It is the start of the replacement of Disability Living Allowance (DLA) by Personal Independence Payments (PIP).

Work and Pensions Secretary Iain Duncan Smith said the current "ridiculous" system where people were given benefit with no further checks must end.

But charity Scope says the changes have been designed just to save money.

That charge has been denied by the government, which says spending will not be reduced, but more help will be given to those who need it most.

There are currently 3.3m people claiming DLA, compared to 1.1m when it was introduced in 1992.

PIPs will be introduced gradually for new claimants, starting in Merseyside, Cumbria, Cheshire and North East England.

Scope says 600,000 people will eventually lose their financial support.

Margaret Allen, who is registered blind: 'People need disability payment'

The disability benefits changes are the latest in a round of welfare reforms introduced at the start of April.

Figures from the Department for Work and Pensions (DWP) show that more than 70% of claimants get DLA for life.

But ministers believe the circumstances of some individuals can improve over time, so there is a case for more regular assessment.

Mr Duncan Smith told the Daily Mail: "Seventy per cent of people on it have lifetime awards which means no-one sees you ever again. It doesn't matter if you get better or your condition worsens - it's quite ridiculous."

"Taxpayers pay out £50bn in sickness and disability benefits - we're ahead of pretty much every other major country in the G20," he said.

"So this is not exactly what you would call harsh - this is quite reasonable to get it back under control and stop the unnecessary growth levels".

Minister for Disabled People Esther McVey said the PIP would give more targeted support than DLA.

"Disability Living Allowance is an outdated benefit... and needs reform to better reflect today's understanding of disability," she said.


The DLA application form is universally dreaded and will be missed by few. Fifty-five pages long, it forces claimants to focus firmly on what they can't do. Simpler paperwork will be broadly welcomed.

But disabled people have concerns about the new face-to-face assessments for PIP, worrying that an assessor won't fully grasp the extent of their needs.

Many have also experienced - or heard - horror stories about controversial Employment Support Allowance assessments carried out by Atos, one of the companies contracted to do PIPs assessments on behalf of the government.

The government says it will continue to spend similar amounts on PIPs as it does on DLA. However, 600,000 people who get DLA now, won't be eligible for PIPs.

There's a general feeling of fear as current claimants try to establish whether they'll receive the new benefit.

"At the moment the vast majority of claimants get the benefit for life without any systematic reassessments and around 50% of decisions are made on the basis of the claim form alone".

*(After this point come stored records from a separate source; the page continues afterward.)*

(* ===== verification/Index.v ===== *)
(** * The keyword index: [crates/shard-node/src/index.rs]

    An inverted index keyed by aircraft. [None] is a panic: an out-of-range slot or one
    of the [expect]s; the invariant below rules it out. *)

From S2P Require Export Wire.

(** ** State *)

Abbreviation DocId := nat.

Record Posting := { po_doc_id : DocId; po_term_freq : Z }.

Record InvertedIndex := {
  ix_docs : list (option FlightDocument);
  ix_postings : gmap string (list Posting);
  ix_by_key : gmap string DocId;
  ix_free : list DocId;
  ix_doc_len : list Z;
  ix_total_len : Z;
}.

Record ScoredHit := { sc_doc : FlightDocument; sc_score : f64 }.
Record SearchResults := { rs_total_matched : nat; rs_hits : list ScoredHit }.

Definition ix_new : InvertedIndex :=
  {| ix_docs := []; ix_postings := ∅; ix_by_key := ∅; ix_free := []; ix_doc_len := [];
     ix_total_len := 0 |}.

Definition ix_len (ix : InvertedIndex) : nat := size (ix_by_key ix).
Definition ix_is_empty (ix : InvertedIndex) : bool := bool_decide (ix_by_key ix = ∅).

(** [docs.iter().flatten()]. *)
Definition ix_doc_refs (ix : InvertedIndex) : list FlightDocument := omap id (ix_docs ix).
Definition ix_documents (ix : InvertedIndex) : list FlightDocument := ix_doc_refs ix.

(** The slot's document, if the slot exists and is live. *)
Definition slot_doc (docs : list (option FlightDocument)) (i : DocId) : option FlightDocument :=
  docs !! i ≫= id.
Lemma sound_of_live vx query k ds rest :
  vx_wf vx → live_docs vx ≡ₚ ds ++ rest →
  sound_hits vx k (take k (sort_by vec_cmp (exact_hit query <$> ds))).
Proof.
  intros Hwf Hp. pose proof (live_docs_NoDup vx Hwf) as Hnd.
  rewrite Hp, fmap_app in Hnd. apply NoDup_app in Hnd as [Hnd _].
  assert (NoDup ((λ h, fd_icao24 (vh_doc h)) <$> sort_by vec_cmp (exact_hit query <$> ds))) as Hn.
  { rewrite sort_by_perm, <- list_fmap_compose. exact Hnd. }
  split_and!.
  - rewrite length_take. lia.
  - rewrite fmap_take. rewrite <- (take_drop k (_ <$> _)) in Hn. by apply NoDup_app in Hn as [? _].
  - intros h Hh. assert (h ∈ sort_by vec_cmp (exact_hit query <$> ds)) as Hin
      by (eapply elem_of_prefix; [exact Hh|apply prefix_take]).
    rewrite sort_by_perm in Hin. apply list_elem_of_fmap in Hin as (d & -> & Hd).
    assert (d ∈ live_docs vx) as Hl by (rewrite Hp; set_solver).
    apply elem_of_live_docs in Hl as (i & Ht & Hi). apply vx_contents_lookup; eauto.
Qed.

Lemma empty_live_docs vx : vx_wf vx → vx_by_key vx = ∅ → live_docs vx = [].
Proof.
  intros Hwf He. destruct (live_docs vx) as [|d l] eqn:El; [done|]. exfalso.
  assert (d ∈ live_docs vx) as Hd by (rewrite El; left).
  apply elem_of_live_docs in Hd as (i & Ht & Hi).
  assert (vx_by_key vx !! fd_icao24 d = Some i) as Hx by (apply (vwf_keys _ Hwf); eauto).
  by rewrite He in Hx.
Qed.

Lemma search_hnsw_spec {HL : HnswLaws} vx query k :
  vx_wf vx → k ≠ 0%nat → ∃ hits, search_hnsw vx query k = Some hits ∧ sound_hits vx k hits.
Proof.
  intros Hwf Hk. unfold search_hnsw. destruct (vwf_graph _ Hwf) as (points & Hg & _ & Hpts).
  rewrite Hg. set (fetch := Nat.max _ _).
  destruct (hnsw_collect_spec vx k ∅ [] []
    (graph_search (graph_of points) query fetch (Nat.max EF_SEARCH fetch)))
    as (slots & hits & E & Hl & Hlen).
  - intros n Hn%graph_search_inserted. apply list_elem_of_fmap in Hn as (p & -> & Hp).
    rewrite Forall_forall in Hpts. by apply Hpts.
  - split; [constructor|constructor].
  - set_solver.
  - simpl. lia.
  - exists hits. split; [exact E|]. split_and!; [done|by eapply hits_live_keys|].
    intros. by eapply hits_live_contents.
Qed.

Lemma sound_nil vx k : sound_hits vx k [].
Proof. split_and!; [simpl; lia|constructor|]. intros h Hh%elem_of_nil. done. Qed.

(** Every search mode returns current documents. *)
Lemma vx_search_spec {HL : HnswLaws} vx query k :
  vx_wf vx → ∃ hits, vx_search vx query k = Some hits ∧ sound_hits vx k hits.
Proof.
  intros Hwf. unfold vx_search.
  case_bool_decide as Hk; cbn [orb]; [exists []; split; [done|apply sound_nil]|].
  case_bool_decide as He; [exists []; split; [done|apply sound_nil]|].
  destruct (vx_quantized_mode vx).
  { destruct (search_quantized_spec vx query k Hwf) as (ds & rest & Hp & _ & E).
    eexists. split; [exact E|]. by eapply sound_of_live. }
  case_bool_decide as Hf; [|by apply search_hnsw_spec].
  rewrite search_flat_spec by done. eexists. split; [done|].
  eapply sound_of_live; [done|]. by rewrite app_nil_r.
Qed.

Lemma vec_cmp_strict l :
  NoDup ((λ h, fd_icao24 (vh_doc h)) <$> l) →
  strict_on (λ h, is_nan (vh_score h) = false ∧ h ∈ l) vec_cmp.
Proof.
  intros Hnd x y [_ Hx] [_ Hy] [_ E]%then_with_eq. apply str_cmp_eq in E.
  apply list_elem_of_lookup in Hx as [i Hi], Hy as [j Hj].
  assert (i = j) as ->; [|congruence].
  eapply (NoDup_lookup _ _ _ _ Hnd); rewrite list_lookup_fmap;
    [by rewrite Hi|by rewrite Hj; simpl; rewrite E].
Qed.

(** ** Properties *)

(** The vector index implements the same map. Whatever sequence of upserts,
    removals and mode switches is applied to an empty index, and however often removals
    trigger a rebuild on the way, no slot access panics; texts, embeddings, quantized
    forms and the graph stay in lockstep with the slots; and the live contents are those
    of the map from aircraft to latest document. *)
Theorem vector_refines_map (ops : list vx_op) :
  ∃ vx, foldl vx_exec (Some vx_new) ops = Some vx ∧ vx_wf vx ∧
    vx_contents vx = foldl vmap_exec ∅ ops ∧
    (∀ d, d ∈ live_docs vx ↔ foldl vmap_exec ∅ ops !! fd_icao24 d = Some d).
Proof.
  assert (∃ vx, foldl vx_exec (Some vx_new) ops = Some vx ∧ vx_wf vx ∧
    vx_contents vx = foldl vmap_exec ∅ ops) as (vx & E & Hwf & Hc).
  { induction ops as [|op ops (vx & E & Hwf & Hc)] using rev_ind.
    { exists vx_new. split_and!; [done|apply vx_wf_new|apply omap_empty]. }
    rewrite !foldl_snoc, E. destruct op as [d|k|on]; cbn [vx_exec mbind option_bind vmap_exec].
    - destruct (vx_insert_spec vx d Hwf) as (vx' & E' & Hwf' & Hc' & _).
      exists vx'. by rewrite Hc', Hc.
    - destruct (vx_remove_spec vx k Hwf) as (vx' & b & E' & Hwf' & _ & Hc' & _).
      exists vx'. rewrite E'. cbn. by rewrite Hc', Hc.
    - exists (set_quantized vx on). split_and!; [done|by apply vx_wf_mode|done]. }
  exists vx. split_and!; [done..|]. intros d.
  rewrite <- Hc, elem_of_live_docs, vx_contents_lookup by done. naive_solver.
Qed.

(** Search never panics and never surfaces what was removed or superseded. In all
    three modes (exact scan, graph, quantized) it returns at most [k] hits, one per
    aircraft, each the current document of an aircraft that is in the index, even while
    removed vectors still sit in the graph; and below the flat threshold the result is
    the [k] best of an exact scan. *)
Theorem vector_search_sound {HL : HnswLaws} (vx : VectorIndex) (query : list f32) (k : nat)
    (Hwf : vx_wf vx) :
  ∃ hits, vx_search vx query k = Some hits ∧ sound_hits vx k hits ∧
    (vx_quantized_mode vx = false → (length (vx_docs vx) ≤ FLAT_SEARCH_THRESHOLD)%nat →
     hits = take k (sort_by vec_cmp (exact_hit query <$> live_docs vx))).
Proof.
  destruct (vx_search_spec vx query k Hwf) as (hits & E & Hs). exists hits.
  split_and!; [done|done|]. intros Hm Hf. revert E. unfold vx_search. rewrite Hm.
  rewrite (bool_decide_true _ Hf), search_flat_spec by done.
  case_bool_decide as Hk; [subst; by intros [= <-]|]. cbn [orb].
  case_bool_decide as He; [|by intros [= <-]]. intros [= <-].
  rewrite empty_live_docs by done. by destruct k.
Qed.

(** C39: compression costs no accuracy when the candidate tier covers the index: with at
    least a quarter as many results requested as documents live (and scores that are
    numbers), the two-tier quantized search returns exactly the exact scan's answer. *)
Theorem quantized_matches_exact (vx : VectorIndex) (query : list f32) (k : nat)
    (Hwf : vx_wf vx) (Hcover : (length (live_docs vx) ≤ k * OVERSAMPLE)%nat)
    (Hnum : Forall (λ d, is_nan (vh_score (exact_hit query d)) = false) (live_docs vx)) :
  search_quantized vx query k = search_flat vx query k.
Proof.
  destruct (search_quantized_spec vx query k Hwf) as (ds & rest & Hp & Hlen & ->).
  rewrite search_flat_spec by done. do 2 f_equal.
  assert (rest = []) as ->.
  { apply length_zero_iff_nil. apply Permutation_length in Hp. rewrite length_app in Hp. lia. }
  rewrite app_nil_r in Hp.
  apply (sort_by_ext (λ h, is_nan (vh_score h) = false ∧ h ∈ exact_hit query <$> ds)).
  - eapply total_on_weaken; [|apply (rank_cmp_total vh_score (λ h, fd_icao24 (vh_doc h)))].
    by intros ? [].
  - apply vec_cmp_strict. rewrite <- list_fmap_compose. change (NoDup (fd_icao24 <$> ds)).
    rewrite <- Hp. by apply live_docs_NoDup.
  - rewrite Hp in Hnum. apply Forall_fmap. rewrite Forall_forall in Hnum |- *. intros d Hd.
    split; [by apply Hnum|]. by apply list_elem_of_fmap_2.
  - by rewrite Hp.
Qed.

End index.

(** ** Witnesses *)

(** A brute-force graph: every inserted point, in insertion order. *)
Definition scan_graph : Hnsw :=
  {| graph := list (list f32 * nat); graph_new := [];
     graph_insert := λ g v i, g ++ [(v, i)];
     graph_search := λ g _ fetch _, take fetch ((λ p, (p.2, f32_zero)) <$> g) |}.

Lemma scan_graph_of points : @graph_of scan_graph points = points.
Proof.
  induction points as [|p points IH] using rev_ind; [done|].
  unfold graph_of in *. rewrite foldl_snoc, IH. simpl. by destruct p.
Qed.

Lemma scan_graph_laws : @HnswLaws scan_graph.
Proof.
  intros points q fetch ef n. rewrite scan_graph_of. simpl.
  rewrite <- fmap_take, <- list_fmap_compose. intros (p & -> & Hp)%list_elem_of_fmap.
  apply list_elem_of_fmap. exists p. split; [done|].
  eapply elem_of_prefix; [exact Hp|apply prefix_take].
Qed.

(** A stable sort is one unstable sort. *)
Definition nat_key_cmp {A} (key : A → nat) (x y : A) : comparison :=
  Nat.compare (key x) (key y).

Lemma nat_key_total {A} (key : A → nat) : total_on (λ _, True) (nat_key_cmp key).
Proof.
  split; unfold nat_key_cmp.
  - intros x y _ _. apply Nat.compare_antisym.
  - intros x y z _ _ _. rewrite !Nat.compare_ngt_iff || rewrite <- !Nat.compare_le_iff. lia.
Qed.

Lemma nat_key_sorted {A} (key : A → nat) l :
  StronglySorted (λ x y, key x ≤ key y)%nat (sort_by (nat_key_cmp key) l).
Proof.
  pose proof (sort_by_ranked _ _ (nat_key_total key) l) as Hr.
  assert (Forall (λ _ : A, True) l) as Hl by by apply Forall_true.
  specialize (Hr Hl). unfold ranked in Hr. clear Hl.
  induction Hr as [|x k _ IH Hx]; constructor; [done|]. eapply Forall_impl; [exact Hx|].
  intros y. unfold nat_key_cmp. by rewrite <- Nat.compare_le_iff.
Qed.

Definition stable_sort : UnstableSort :=
  {| sort_unstable := λ A key, sort_by (nat_key_cmp key);
     sort_unstable_perm := λ A key, sort_by_perm (nat_key_cmp key);
     sort_unstable_sorted := λ A key, nat_key_sorted key |}.

(** A one-dimensional embedder. *)
Definition tiny_embedder : Embedder :=
  {| embed := λ s, [f32_of_Z (Z.of_nat (String.length s))]; embed_dim := 1 |}.

#[local] Existing Instances canonical_order tiny_embedder scan_graph stable_sort.

Lemma vector_search_sound_witness :
  ∃ vx hits, vx_insert vx_new default_doc = Some vx ∧
    vx_search vx [f32_of_Z 1] 3 = Some hits ∧ (length hits ≤ 3)%nat.
Proof.
  destruct (vx_insert_spec vx_new default_doc vx_wf_new) as (vx & E & Hwf & _).
  destruct (vector_search_sound (HL := scan_graph_laws) vx [f32_of_Z 1] 3 Hwf)
    as (hits & E' & (Hl & _) & _).
  exists vx, hits. split_and!; assumption.
Defined.

Lemma quantized_matches_exact_witness :
  ∃ vx, vx_insert vx_new default_doc = Some vx ∧
    search_quantized vx [f32_of_Z 1] 3 = search_flat vx [f32_of_Z 1] 3.
Proof.
  eexists. split; [reflexivity|].
  apply quantized_matches_exact.
  - destruct (vx_insert_spec vx_new default_doc vx_wf_new) as (vx & E & Hwf & _).
    injection E as <-. exact Hwf.
  - vm_compute. lia.
  - repeat constructor.
Defined.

"The Personal Independence Payment will include a new face-to-face assessment and regular reviews - something missing in the current system. This will ensure the billions we spend give more targeted support to those who need it most."

'Lifeline cut'

New claimants in the north of England will now begin face-to face assessments with Atos - one of two firms administering the process.

One of the new assessment criteria that has been heavily criticised is tougher rules to judge how far a person can walk.

Under the new regulations, claimants who are unable to walk more than 20m will qualify for the benefit, rather than the previous distance of 50m.

From June, new claims will be treated under the PIP system elsewhere - and in October some current DLA claimants will start moving to PIP if their circumstances change or an existing award ends.

But it will be two years before most existing claimants begin moving to PIP.

Even before the majority of the face-to-face re-assessments have taken place, the government claims the introduction of PIPs will reduce spending by a total of £2.2bn between now and May 2016 compared to spending projected under an unchanged system.

BBC reporter Emma Tracey said the 55-page DLA application form will not be missed, but that many disabled people have concerns that PIP assessors will not be able to fully grasp the extent of their needs.

One of those facing the changes is Margaret Allen, of Chadderton in Lancashire, who is registered blind with the hereditary eye disorder Retinitis pigmentosa and is unable to work.

She is worried the reforms will cause her to lose money for petrol, which she and her husband need to get around.

"My message to the government would be: 'Stop persecuting the entire sick and disabled population for a handful of people and listen.

"'People need it, they paid taxes.'"

Disability groups have argued that DLA is one of the most effectively targeted benefits, with an estimated fraud rate of just 0.5%.

Scope says DLA does need to be reformed but the new changes mean a "financial lifeline is being cut".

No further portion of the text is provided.